Loi spéciale de finances : Une solution temporaire qui renforce l'inquiétude !
L’adoption d’une motion de censure du Gouvernement au début du mois a interrompu le processus législatif du projet de loi de finances pour 2025, plongeant l’État dans une situation inédite. Contrairement à ce que l’on pourrait craindre, ce contexte exceptionnel ne conduit pas directement à un « shutdown » complet, mais à un régime transitoire qui permet d’assurer malgré tout une continuité de fonctionnement des institutions et des collectivités territoriales notamment, malgré l’absence d’un budget définitif. Une solution transitoire qui n'apaise pas au contraire l'inquiétude des élus locaux. Par Gildas Lecoq
Face à l’absence de loi de finances, une loi spéciale a été promulguée le 20 décembre dernier. Elle permet notamment au Gouvernement de continuer à percevoir les impôts et de reconduire les prélèvements sur recettes. Ces dispositions assurent le financement des services publics essentiels, bien que les nouveaux engagements budgétaires soient suspendus jusqu’à l’adoption du budget 2025.

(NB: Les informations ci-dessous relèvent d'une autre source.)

(* ===== verification/PyStr.v ===== *)
(** * Python strings

    The string operations of Python's standard library that the modelled code
    uses: [str.split] and [str.join] with a one-character separator, [str] of
    an integer, and [int] of a string (base 10, with surrounding white space, a
    sign and single underscores between digits, as the language accepts).
    Strings are ASCII; [bytes] values are strings too, [encode] and [decode]
    being the identity on them. *)

From Stdlib Require Export Ascii.
From Stdlib Require Import Decimal DecimalFacts DecimalZ.
From S2P Require Import Prelude.

Open Scope stdpp_scope.

(** ** Concatenation *)

Lemma sapp_nil_r s : s +:+ "" = s.
Proof. unfold String.append. induction s as [|c s IH]; [done|]. by rewrite IH. Qed.

Lemma sapp_assoc s1 s2 s3 : s1 +:+ (s2 +:+ s3) = (s1 +:+ s2) +:+ s3.
Proof. unfold String.append. induction s1 as [|c s IH]; [done|]. by rewrite IH. Qed.

Lemma sapp_cons c s1 s2 : String c s1 +:+ s2 = String c (s1 +:+ s2).
Proof. reflexivity. Qed.

(** ** [split] and [join] *)

Fixpoint has_char (d : ascii) (s : string) : bool :=
  match s with
  | EmptyString => false
  | String c s' => bool_decide (c = d) || has_char d s'
  end.

(** [s.split(d)] *)
Fixpoint py_split (d : ascii) (s : string) : list string :=
  match s with
  | EmptyString => [""]
  | String c s' =>
      if decide (c = d) then "" :: py_split d s'
      else match py_split d s' with
           | [] => [String c ""]
           | h :: t => String c h :: t
           end
  end.

(** [d.join(l)] *)
Fixpoint py_join (d : ascii) (l : list string) : string :=
  match l with
  | [] => ""
  | [s] => s
  | s :: l' => s +:+ String d (py_join d l')
  end.

Lemma py_split_nonnil d s : py_split d s <> [].
Proof. destruct s; simpl; [done|]. case_decide; [done|]. by destruct (py_split d s). Qed.

Lemma py_join_cons d s l : l <> [] -> py_join d (s :: l) = s +:+ String d (py_join d l).
Proof. by destruct l. Qed.

Lemma py_split_no_char d s : has_char d s = false -> py_split d s = [s].
Proof.
  induction s as [|c s IH]; simpl; [done|].
  intros [Hc Hs]%orb_false_iff. apply bool_decide_eq_false in Hc.
  rewrite decide_False by done. by rewrite IH.
Qed.

Lemma py_split_app d a b : py_split d (a +:+ String d b) = py_split d a ++ py_split d b.
Proof.
  induction a as [|c a IH]; [simpl; by rewrite decide_True|].
  rewrite sapp_cons. simpl. case_decide; [by rewrite IH|].
  rewrite IH. pose proof (py_split_nonnil d a). by destruct (py_split d a).
Qed.

(** [d.join(s.split(d)) == s] *)
Lemma py_join_split d s : py_join d (py_split d s) = s.
Proof.
  induction s as [|c s IH]; [done|]. simpl.
  pose proof (py_split_nonnil d s) as Hn. case_decide as Hc.
  - subst c. rewrite py_join_cons by done. by rewrite IH.
  - destruct (py_split d s) as [|h t]; [done|].
    destruct t; simpl in *; rewrite ?sapp_cons; by rewrite IH.
Qed.

(** [d.join(l).split(d) == l] for a non-empty list of pieces without [d]. *)
Lemma py_split_join d l :
  l <> [] -> Forall (fun s => has_char d s = false) l -> py_split d (py_join d l) = l.
Proof.
  intros Hne Hall. induction Hall as [|s l Hs Hl IH]; [done|].
  destruct l as [|s' l]; [by apply py_split_no_char|].
  rewrite py_join_cons by done.
  by rewrite py_split_app, IH, py_split_no_char.
Qed.

(** The rest of [s] after a first character [c] *)
Definition next_char (c : ascii) (s : string) : option string :=
  match s with
  | String c' s' => if decide (c' = c) then Some s' else None
  | EmptyString => None
  end.

Lemma next_char_app c s r : next_char c s = Some r -> s = String c r.
Proof. destruct s as [|c' s]; simpl; [done|]. case_decide; naive_solver. Qed.

(** ** [str] of an integer *)

Fixpoint digits_of_uint (u : Decimal.uint) : string :=
  match u with
  | Decimal.Nil => ""
  | Decimal.D0 u => String "0" (digits_of_uint u)
  | Decimal.D1 u => String "1" (digits_of_uint u)
  | Decimal.D2 u => String "2" (digits_of_uint u)
  | Decimal.D3 u => String "3" (digits_of_uint u)
  | Decimal.D4 u => String "4" (digits_of_uint u)
  | Decimal.D5 u => String "5" (digits_of_uint u)
  | Decimal.D6 u => String "6" (digits_of_uint u)
  | Decimal.D7 u => String "7" (digits_of_uint u)
  | Decimal.D8 u => String "8" (digits_of_uint u)
  | Decimal.D9 u => String "9" (digits_of_uint u)
  end.

Definition py_str (z : Z) : string :=
  match Z.to_int z with
  | Decimal.Pos u => digits_of_uint u
  | Decimal.Neg u => String "-" (digits_of_uint u)
  end.

(** ** [int] of a string *)

(** The white space that [int] strips. *)
Definition is_space (c : ascii) : bool :=
  match c with
  | " " | "009" | "010" | "011" | "012" | "013" => true
  | _ => false
  end%char.

Fixpoint lstrip (s : string) : string :=
  match s with
  | EmptyString => ""
  | String c s' => if is_space c then lstrip s' else s
  end.

Fixpoint rstrip (s : string) : string :=
  match s with
  | EmptyString => ""
  | String c s' =>
      match rstrip s' with
      | EmptyString => if is_space c then "" else String c ""
      | r => String c r
      end
  end.

Definition cons_digit (c : ascii) : option (Decimal.uint -> Decimal.uint) :=
  match c with
  | "0" => Some Decimal.D0 | "1" => Some Decimal.D1 | "2" => Some Decimal.D2
  | "3" => Some Decimal.D3 | "4" => Some Decimal.D4 | "5" => Some Decimal.D5
  | "6" => Some Decimal.D6 | "7" => Some Decimal.D7 | "8" => Some Decimal.D8
  | "9" => Some Decimal.D9
  | _ => None
  end%char.

(** Digits with single underscores between them; [after_digit] tells whether
    the previous character was a digit. *)
Fixpoint parse_digits (after_digit : bool) (s : string) : option Decimal.uint :=
  match s with
  | EmptyString => if after_digit then Some Decimal.Nil else None
  | String c s' =>
      match cons_digit c with
      | Some D => D <$> parse_digits true s'
      | None =>
          if (bool_decide (c = "_"%char) && after_digit)%bool
          then parse_digits false s' else None
      end
  end.

(** [int(s)]; [None] is [ValueError]. *)
Definition py_int (s : string) : option Z :=
  match rstrip (lstrip s) with
  | String "-" s' => (fun u => Z.of_int (Decimal.Neg u)) <$> parse_digits false s'
  | String "+" s' => (fun u => Z.of_int (Decimal.Pos u)) <$> parse_digits false s'
  | s' => (fun u => Z.of_int (Decimal.Pos u)) <$> parse_digits false s'
  end.

(** ** Printing and parsing integers *)

Lemma digits_has_char d u :
  cons_digit d = None -> has_char d (digits_of_uint u) = false.
Proof.
  intros Hd. induction u; simpl; [done| ..]; rewrite IHu, orb_false_r;
    apply bool_decide_eq_false; intros <-; done.
Qed.

Lemma py_str_has_char d z :
  cons_digit d = None -> d <> "-"%char -> has_char d (py_str z) = false.
Proof.
  intros Hd Hm. unfold py_str. destruct (Z.to_int z) as [u|u]; simpl.
  - by apply digits_has_char.
  - rewrite digits_has_char by done. rewrite orb_false_r.
    apply bool_decide_eq_false. congruence.
Qed.

(** The printed digits of a number do not contain the delimiter [':']. *)
Lemma py_str_no_colon z : has_char ":" (py_str z) = false.
Proof. by apply py_str_has_char. Qed.

Lemma parse_digits_of_uint b u :
  (u = Decimal.Nil -> b = true) -> parse_digits b (digits_of_uint u) = Some u.
Proof.
  revert b. induction u; intros b Hb; simpl; [by rewrite Hb|..]; by rewrite IHu.
Qed.

Lemma lstrip_digits c u D :
  cons_digit c = Some D -> lstrip (String c (digits_of_uint u)) = String c (digits_of_uint u).
Proof.
  intros Hc. simpl. destruct (is_space c) eqn:E; [|done].
  destruct c as [[] [] [] [] [] [] [] []]; done.
Qed.

Lemma rstrip_digits u : rstrip (digits_of_uint u) = digits_of_uint u.
Proof. induction u; simpl; [done|..]; rewrite IHu; by destruct (digits_of_uint u). Qed.

Lemma rstrip_cons_digits c u :
  is_space c = false ->
  rstrip (String c (digits_of_uint u)) = String c (digits_of_uint u).
Proof. intros Hc. simpl. rewrite rstrip_digits. destruct (digits_of_uint u); [by rewrite Hc|done]. Qed.

Lemma lstrip_digits_of_uint u : lstrip (digits_of_uint u) = digits_of_uint u.
Proof. by destruct u. Qed.

Lemma to_int_nonnil z :
  match Z.to_int z with Decimal.Pos u | Decimal.Neg u => u <> Decimal.Nil end.
Proof.
  destruct z as [|p|p]; simpl; [done|..]; apply DecimalPos.Unsigned.to_uint_nonnil.
Qed.

(** [int(str(z)) == z] *)
Lemma py_int_str z : py_int (py_str z) = Some z.
Proof.
  unfold py_int, py_str. pose proof (DecimalZ.of_to z) as Hz. pose proof (to_int_nonnil z) as Hn.
  destruct (Z.to_int z) as [u|u].
  - rewrite lstrip_digits_of_uint, rstrip_digits.
    assert (parse_digits false (digits_of_uint u) = Some u) as Hp
      by (apply parse_digits_of_uint; done).
    destruct u; simpl in Hp |- *; try done; rewrite Hp; exact (f_equal Some Hz).
  - change (lstrip _) with (String "-" (digits_of_uint u)).
    rewrite rstrip_cons_digits by done.
    rewrite parse_digits_of_uint by done. exact (f_equal Some Hz).
Qed.

#[export] Instance py_str_inj : Inj (=) (=) py_str.
Proof. intros x y H. apply (f_equal py_int) in H. rewrite !py_int_str in H. congruence. Qed.

Lemma py_str_nonempty z : py_str z <> "".
Proof.
  unfold py_str. pose proof (to_int_nonnil z). by destruct (Z.to_int z) as [[]|[]].
Qed.

#[export] Hint Resolve py_str_no_colon py_str_nonempty : tok.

Un cadre juridique pour éviter le chaos
Ce régime transitoire repose sur le principe des « services votés », garantissant la poursuite des dépenses indispensables, comme le versement des salaires des fonctionnaires, le remboursement des dettes publiques. Cependant, cette situation limite toute action nouvelle : les dotations d’investissement national mais également local, par exemple, sont différées, et les crédits pour des politiques prioritaires restent en suspens.
De leurs côtés, les collectivités territoriales continueront de percevoir la Dotation Globale de Fonctionnement (ouf!) et autres financements déjà établis... en 2024. Ces montants seront toutefois distribués de manière mensuelle, suivant le mécanisme des "douzièmes provisoires". Les impositions directes locales, telles que la taxe foncière et la TVA, seront également versées en avance (puisque rappelons-le c’est l’État qui les collecte pour les redistribuer...), selon le même principe. Ce mécanisme transitoire permet donc d’éviter un chaos financier immédiat, mais cette situation, si elle dure trop longtemps, risque de mettre en péril de nombreux projets locaux. A cet instant j'ai une pensée forcément émue pour les élus locaux qui préparent leur budget 2025 sans savoir concrètement ce que l'État (et leurs parlementaires totalement déconnectés des réalités du terrain) leur réserve !
Des risques d’investissements gelés
Le principal impact pour les collectivités sera le risque de se retrouver dans l’incapacité de financer de nouveaux projets. Si l’Assemblée nationale ne parvient pas à adopter la loi de finances 2025, toutes les nouvelles initiatives d’investissement pourraient donc être suspendues. Ce gel concernera non seulement les grands projets d’infrastructure mais aussi les petites initiatives locales qui sont financées par des subventions d’État, telles que les dotations d’investissement (DETR, DSIL, etc.).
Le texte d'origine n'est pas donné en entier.